During the pandemic, many families struggled to afford food due to rising local unemployment rates. After speaking with a local food shelter and talking to members of my community, I noticed that a startling number of people were experiencing the effects of food insecurity. At the same time, many small businesses saw a decline in customers and therefore an increase in food waste. Upon identifying this problem, I felt the need to create an app that would solve both food insecurity and food waste.

What it does

The first part of the project is a prototype food locker that provides a secure and refrigerated location for food storage starting at its Sell-By date and ending when it is picked up by someone who needs it. The prototype I made consists of electrical components attached to a chest refrigerator. The ultimate purpose of the electrical components is to operate a solenoid lock that can be used to bolt the lid shut. See How I built it for more information about the electronics.

The mobile application is the main user interface, with usage of the app required to access Food Lockers. Specifically, creating an account with the mobile app gives users the credentials required to unlock the locker. The main page of the app shows all the Food Lockers near the user. The app is able to determine this by taking the user's location and displaying the Food Lockers within a 50-mile radius. By clicking on a Food Locker (delineated by a custom map location pin), users can see what food is available at each locker, the locker's distance, and request directions through the integrated directions information. The secondary page gives credentials to unlock the Food Locker, including a numeric code as well as NFC Contactless verification.

How I built it

The electronics can be split into 2 parts - the Arduino and the NodeMCU. The Arduino was responsible for handling all the physical IO (e.g. sensor data, controlling the solenoid), and the NodeMCU was responsible for all the wireless communication (e.g. writing to the server, validating against server data, etc.). And I could have used an Arduino Uno WiFi, but I didn't have one, so I chose to suffer. I had to code drivers for each board so they could exchange data through Serial communication. And I've used NFC before, so I thought it would be easy, but 1-way communication is very different from 2-way communication, as I soon found out (see Challenges I ran into). Finally, I had to make sure the server reads and writes could happen smoothly, since doing so was a critical portion of the hardware capabilities.

Challenges I ran into

I encountered several obstacles during the production of my app. One such roadblock that I faced was integrating near-field communication. Specifically, I needed to incorporate host-based card emulation, a technology that had minimal documentation to assist me. However, I got around this by utilizing a buffer RFID chip. This works because the android app is able to write to the buffer RFID, which then relays the message to the PN532 NFC module. This allowed me to incorporate the NFC and contactless check-in capability into the hardware and the app.

Accomplishments that I'm proud of

I'm proud I made it this far without collapsing out of exhaustion. But all jokes aside, I am happy to see that I was able to combine various independent technologies to create a coherent final product. Although I had previously worked with most of the components individually, this was the first time I had combined them.

What I learned

  • Get a full night of sleep before starting a 24-hour hackathon
  • Keep a stash of granola bars at all times
  • Avocados are fruits, not vegetables

Oh... you mean about my project?
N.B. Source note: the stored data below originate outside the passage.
(** * Further properties of [range.hpp] *)

(** X1: on an iterator holding a value of its type, [+= n] is [n] prefix
    increments and [-= n] is [n] prefix decrements; two offset steps add
    up, also when the sum of the offsets is taken in [std::size_t], and
    offset steps in opposite directions commute. *)
Theorem iterator_offsets_compose (T : IntegerType) (it : Range.Iterator.t) (a b : N) :
  in_range T (Range.Iterator._val it) ->
  Range.Iterator.plus_eq T it a = Nat.iter (N.to_nat a) (Range.Iterator.pre_incr T) it
  /\ Range.Iterator.minus_eq T it a = Nat.iter (N.to_nat a) (Range.Iterator.pre_decr T) it
  /\ Range.Iterator.plus_eq T (Range.Iterator.plus_eq T it a) b
     = Range.Iterator.plus_eq T it (a + b)
  /\ Range.Iterator.plus_eq T (Range.Iterator.plus_eq T it a) b
     = Range.Iterator.plus_eq T it ((a + b) mod 2 ^ 64)
  /\ Range.Iterator.minus_eq T (Range.Iterator.minus_eq T it a) b
     = Range.Iterator.minus_eq T it (a + b)
  /\ Range.Iterator.minus_eq T (Range.Iterator.plus_eq T it a) b
     = Range.Iterator.plus_eq T (Range.Iterator.minus_eq T it b) a.
Proof.
  intros Hit.
  destruct (modulus_size_t T) as [c Hc].
  assert (H64 : modulus size_t = 2 ^ 64) by reflexivity.
  split; [|split; [|split; [|split; [|split]]]].
  - rewrite iter_pre_incr by assumption. apply iterator_eq; [|reflexivity].
    rewrite plus_eq_val. cbn [Range.Iterator._val]. now rewrite N_nat_Z.
  - rewrite iter_pre_decr by assumption. apply iterator_eq; [|reflexivity].
    rewrite minus_eq_val. cbn [Range.Iterator._val]. now rewrite N_nat_Z.
  - apply iterator_eq; [|reflexivity]. rewrite !plus_eq_val.
    change (Range.Iterator._pace (Range.Iterator.plus_eq T it a))
      with (Range.Iterator._pace it).
    apply convert_eq_iff.
    destruct (convert_diff T
                (Range.Iterator._val it + Z.of_N a * Range.Iterator._pace it)) as [q Hq].
    exists q. rewrite Hq, N2Z.inj_add. ring.
  - apply iterator_eq; [|reflexivity]. rewrite !plus_eq_val.
    change (Range.Iterator._pace (Range.Iterator.plus_eq T it a))
      with (Range.Iterator._pace it).
    apply convert_eq_iff.
    destruct (convert_diff T
                (Range.Iterator._val it + Z.of_N a * Range.Iterator._pace it)) as [q Hq].
    rewrite N2Z.inj_mod, N2Z.inj_add, N2Z.inj_pow.
    change (Z.of_N 2 ^ Z.of_N 64) with (modulus size_t).
    pose proof (Z.div_mod (Z.of_N a + Z.of_N b) (modulus size_t) ltac:(rewrite H64; lia))
      as Hdm.
    set (d := (Z.of_N a + Z.of_N b) / modulus size_t) in *.
    set (m := (Z.of_N a + Z.of_N b) mod modulus size_t) in *.
    exists (q + c * d * Range.Iterator._pace it). rewrite Hq.
    replace (Z.of_N b) with (modulus size_t * d + m - Z.of_N a) by lia.
    rewrite Hc. ring.
  - apply iterator_eq; [|reflexivity]. rewrite !minus_eq_val.
    change (Range.Iterator._pace (Range.Iterator.minus_eq T it a))
      with (Range.Iterator._pace it).
    apply convert_eq_iff.
    destruct (convert_diff T
                (Range.Iterator._val it - Z.of_N a * Range.Iterator._pace it)) as [q Hq].
    exists q. rewrite Hq, N2Z.inj_add. ring.
  - apply iterator_eq; [|reflexivity]. rewrite minus_eq_val, !plus_eq_val, minus_eq_val.
    change (Range.Iterator._pace (Range.Iterator.plus_eq T it a))
      with (Range.Iterator._pace it).
    change (Range.Iterator._pace (Range.Iterator.minus_eq T it b))
      with (Range.Iterator._pace it).
    apply convert_eq_iff.
    destruct (convert_diff T
                (Range.Iterator._val it + Z.of_N a * Range.Iterator._pace it)) as [q1 H1].
    destruct (convert_diff T
                (Range.Iterator._val it - Z.of_N b * Range.Iterator._pace it)) as [q2 H2].
    exists (q1 - q2). rewrite H1, H2. ring.
Qed.
(** C1: a raw record whose Entity is empty or only white space is claimed
    to normalise to the sentinel Entity and to be dropped by the filter.
    The code substitutes the sentinel before it trims, so the row
    [{Entity: "   ", Year: "2010", Coverage: "42.5"}] normalises to the
    empty Entity and stays in [data]. *)
Theorem blank_entity_is_retained (host : Host) :
  normalizeRow exampleConfig rowBlankEntity !! kEntity = Some (VStr [])
  /\ keepRow exampleConfig (normalizeRow exampleConfig rowBlankEntity) = true
  /\ processRows exampleConfig [rowBlankEntity]
     = [normalizeRow exampleConfig rowBlankEntity].
Proof.
  assert (HE : normalizeRow exampleConfig rowBlankEntity !! kEntity
               = Some (VStr [])).
  { rewrite normalizeRow_Entity; [reflexivity |].
    intros [H | []]. vm_compute in H. discriminate. }
  assert (HY : yearNumber (normalizeRow exampleConfig rowBlankEntity)
               = number_of_Z 2010).
  { rewrite normalizeRow_Year; [reflexivity |].
    intros [H | []]. vm_compute in H. discriminate. }
  assert (HK : keepRow exampleConfig (normalizeRow exampleConfig rowBlankEntity)
               = true).
  { unfold keepRow, entityNotSentinel. rewrite HE, HY. reflexivity. }
  split; [exact HE | split; [exact HK |]].
  unfold processRows. cbn [List.map List.filter]. by rewrite HK.
Qed.




(** C5: for every pair (originalHeader, semanticName) of a column mapping
    whose semantic names are distinct, the normalised record holds under
    semanticName the [parseFloat] of the raw text under originalHeader, and
    0 when that text is absent or does not parse ([NaN]); a parse of -0 is
    held as 0.  The normaliser is a total function: no field raises. *)
Theorem column_value_stored (host : Host) (config : Config) (row : Row)
    (original newName : jsstring) :
  List.NoDup (List.map snd (columnMap config)) ->
  In (original, newName) (columnMap config) ->
  parseFloat (str "undefined") = NaN ->
  exists x,
    normalizeRow config row !! newName = Some (VNum x)
    /\ (isNaN (parseFloat (ToString (row !! original))) = true -> x = posZero)
    /\ (row !! original = None -> x = posZero)
    /\ (isNaN (parseFloat (ToString (row !! original))) = false ->
        x = parseFloat (ToString (row !! original))
        \/ (parseFloat (ToString (row !! original)) = negZero /\ x = posZero)).
Proof.
  intros Hnd Hin Hundef.
  exists (orNumber (parseFloat (ToString (row !! original))) posZero).
  split; [by apply normalizeRow_column |].
  split; [| split].
  - destruct (parseFloat (ToString (row !! original)));
      try discriminate. reflexivity.
  - intros ->. cbn [ToString]. by rewrite Hundef.
  - destruct (parseFloat (ToString (row !! original))) as [[] | | |];
      intros HN; try discriminate; auto.
Qed.
Lemma eoaLoop_result all txs : forall i rs s,
  txs = skipn i all ->
  holds (eoaLoop env i txs rs) s
    (fun ev _ => orderly env all i ev)
    (fun o s' => loopOutcome env all i s rs o s').
Proof.
  induction txs as [|tx rest IH]; intros i rs s Htxs.
  - apply holds_eoaLoop_nil. symmetry in Htxs. apply skipn_nil_nth in Htxs.
    exists []. cbn [List.length]. rewrite Nat.add_0_r, app_nil_r.
    repeat (split; [reflexivity|]). split; [intros m receipt Hm; destruct m; discriminate|].
    split; [left; auto|]. intros _.
    unfold rowsAfterLoop; cbn [List.length]; rewrite ?Nat.add_0_r.
    split; [intros m receipt item Hm; destruct m; discriminate|].
    split; [intros tx e link item Hi; congruence|]. auto.
  - symmetry in Htxs. apply skipn_cons_nth in Htxs. destruct Htxs as [Hi Hrest].
    set (t := w_title (wrapper tx)).
    apply holds_eoaLoop_cons; fold t.
    { intros Hsigner.
      apply (failure_outcome all i tx Unreachable None
               [{| upd_status := awaitingSignature;
                   upd_message := "Waiting for you to confirm in your wallet";
                   upd_etherscanUrl := None |}]); try reflexivity; try exact Hi.
      unfold submit. now rewrite Hsigner. }
    intros Hsigner. split.
    { split; [lia|]. split; [eauto|]. intros m Hm. lia. }
    split.
    { intros e Hsend.
      apply (failure_outcome all i tx e None
               [{| upd_status := awaitingSignature;
                   upd_message := "Waiting for you to confirm in your wallet";
                   upd_etherscanUrl := None |}]); try reflexivity; try exact Hi.
      unfold submit. now rewrite Hsigner, Hsend. }
    intros txResponse Hsend. cbv zeta. split.
    { split; [lia|]. split; [eauto|]. intros m Hm. lia. }
    split.
    { intros e Hwait.
      apply (failure_outcome all i tx e
               (Some (etherscanLink env (network_name env) (hash txResponse)))
               [{| upd_status := awaitingSignature;
                   upd_message := "Waiting for you to confirm in your wallet";
                   upd_etherscanUrl := None |};
                {| upd_status := pending;
                   upd_message := "Waiting for confirmation";
                   upd_etherscanUrl :=
                     Some (etherscanLink env (network_name env) (hash txResponse)) |}]);
        try reflexivity; try exact Hi.
      unfold submit. now rewrite Hsigner, Hsend, Hwait. }
    intros receipt Hwait.
    assert (Hsub : submit env i tx = Confirmed (hash txResponse) receipt)
      by (unfold submit; now rewrite Hsigner, Hsend, Hwait).
    set (s3 := stConfirmed env t (transactionHash receipt)
                 (stPending env t (hash txResponse) (stAwaiting t s))).
    eapply holds_weaken; [apply (IH (S i) (rs ++ [receipt])%list s3); now symmetry| |].
    + cbn beta. intros ev _ Hev.
      destruct ev; try contradiction.
      * destruct Hev as (Hle & Htx & Hprev). split; [lia|]. split; [exact Htx|].
        intros m Hm. destruct (Nat.eq_dec m i) as [->|Hne];
          [exists tx, (hash txResponse), receipt; auto|apply Hprev; lia].
      * destruct Hev as (Hle & Htx & Hprev). split; [lia|]. split; [exact Htx|].
        intros m Hm. destruct (Nat.eq_dec m i) as [->|Hne];
          [exists tx, (hash txResponse), receipt; auto|apply Hprev; lia].
    + cbn beta. intros o s' (cr & Htitles & Hr & Hc & Hv & Hconf & Hend & Hrows).
      exists (receipt :: cr). cbn [List.length].
      replace (i + S (List.length cr))%nat with (S i + List.length cr)%nat by lia.
      assert (Ht3 : map title (transactionsTimeline s3) = map title (transactionsTimeline s)).
      { unfold s3, stConfirmed, stPending, stAwaiting, onTimeline.
        cbn [transactionsTimeline set_transactionsTimeline].
        now rewrite !updateTimeline_titles. }
      split; [congruence|]. split; [exact Hr|]. split; [exact Hc|]. split; [exact Hv|].
      split.
      { intros [|m] r Hm.
        - injection Hm as <-. rewrite Nat.add_0_r. eauto.
        - replace (i + S m)%nat with (S i + m)%nat by lia. now apply Hconf. }
      split.
      { replace (rs ++ receipt :: cr)%list with ((rs ++ [receipt]) ++ cr)%list
          by (rewrite <- app_assoc; reflexivity).
        exact Hend. }
      intros Hkeyed. destruct (keyed_row all s i tx Hkeyed Hi) as (item & Hrow & Ht).
      assert (Hrows3 : forall j,
                nth_error (transactionsTimeline s3) j
                = if Nat.eqb j i then Some (confirmedRow env receipt item)
                  else nth_error (transactionsTimeline s) j).
      { intros j. destruct Hkeyed as [Hnd _].
        exact (updates_row t
                 [{| upd_status := awaitingSignature;
                     upd_message := "Waiting for you to confirm in your wallet";
                     upd_etherscanUrl := None |};
                  {| upd_status := pending;
                     upd_message := "Waiting for confirmation";
                     upd_etherscanUrl :=
                       Some (etherscanLink env (network_name env) (hash txResponse)) |};
                  {| upd_status := confirmed;
                     upd_message := "Transaction confirmed";
                     upd_etherscanUrl :=
                       Some (etherscanLink env (network_name env)
                               (transactionHash receipt)) |}]
                 (transactionsTimeline s) i item j Hnd Hrow Ht). }
      assert (Hkeyed3 : keyed all s3).
      { destruct Hkeyed as [Hnd Hal]. split; rewrite Ht3; assumption. }
      unfold rowsAfterLoop in Hrows |- *; cbv zeta in Hrows |- *.
      cbn [List.length].
      destruct (Hrows Hkeyed3) as (Hrc & Hrf & Hru).
      assert (Hother : forall j item', j <> i ->
                nth_error (transactionsTimeline s) j = Some item' ->
                nth_error (transactionsTimeline s3) j = Some item').
      { intros j item' Hne Hj. rewrite Hrows3.
        replace (Nat.eqb j i) with false by (symmetry; apply Nat.eqb_neq; lia). exact Hj. }
      split; [|split].
      * intros [|m] r item' Hm Hj.
        -- injection Hm as <-. rewrite Nat.add_0_r in *.
           rewrite Hrow in Hj. injection Hj as <-.
           apply Hru; [lia|]. rewrite Hrows3, Nat.eqb_refl. reflexivity.
        -- replace (i + S m)%nat with (S i + m)%nat in * by lia.
           apply Hrc; [exact Hm|]. apply Hother; [lia|exact Hj].
      * intros tx' e link item' Htx' Hsub' Hj. cbn [List.length] in *.
        replace (i + S (List.length cr))%nat with (S i + List.length cr)%nat in * by lia.
        apply (Hrf tx' e link); [exact Htx'|exact Hsub'|]. apply Hother; [lia|exact Hj].
      * intros j item' Hj Hrow'. cbn [List.length] in *.
        apply Hru; [lia|]. apply Hother; [lia|exact Hrow'].
Qed.

(** The direct-signing path entered at a valid index, as a whole. *)
Lemma handleEoaTransactions_result addr ws k s :
  0 <= k ->
  holds (handleEoaTransactions env addr ws k) s
    (fun ev _ =>
       match ev with
       | FetchSimulate simulations =>
           simulations = simulationRequests env addr ws /\
           needToSimulate env (withoutGas ws) = true
       | _ => exists all, resolveGas env addr ws = Returned all /\
                          orderly env all (Z.to_nat k) ev
       end)
    (fun o s' =>
       match resolveGas env addr ws with
       | Threw e => o = Threw e /\ s' = s
       | Returned all => loopOutcome env all (Z.to_nat k) s [] o s'
       end).
Proof.
  intros Hk. apply holds_handleEoaTransactions.
  - intros Hneed. auto.
  - intros e He. rewrite He. auto.
  - intros all Hgas. split; [lia|]. intros _. rewrite Hgas.
    eapply holds_weaken; [apply (eoaLoop_result all); reflexivity| |auto].
    cbn beta. intros ev _ Hev. destruct ev; try contradiction; eauto.
Qed.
Yeah, that was pretty straightforward as you can see from my coherent and composed thoughts while writing this.

What's next for Rescued

As of right now, the app is limited to android-enabled devices. However, depending on the statistic, iOS controls anywhere from 10-30% of the global market share, including a ~57% market share in the US. Given more time, the next course of action will be to expand into iOS, making my app much more accessible. In addition, we would like to make a sturdier version of the hardware. Due to time and budget constraints, the hardware we used was nowhere near the strength and reliability needed for a real-life application.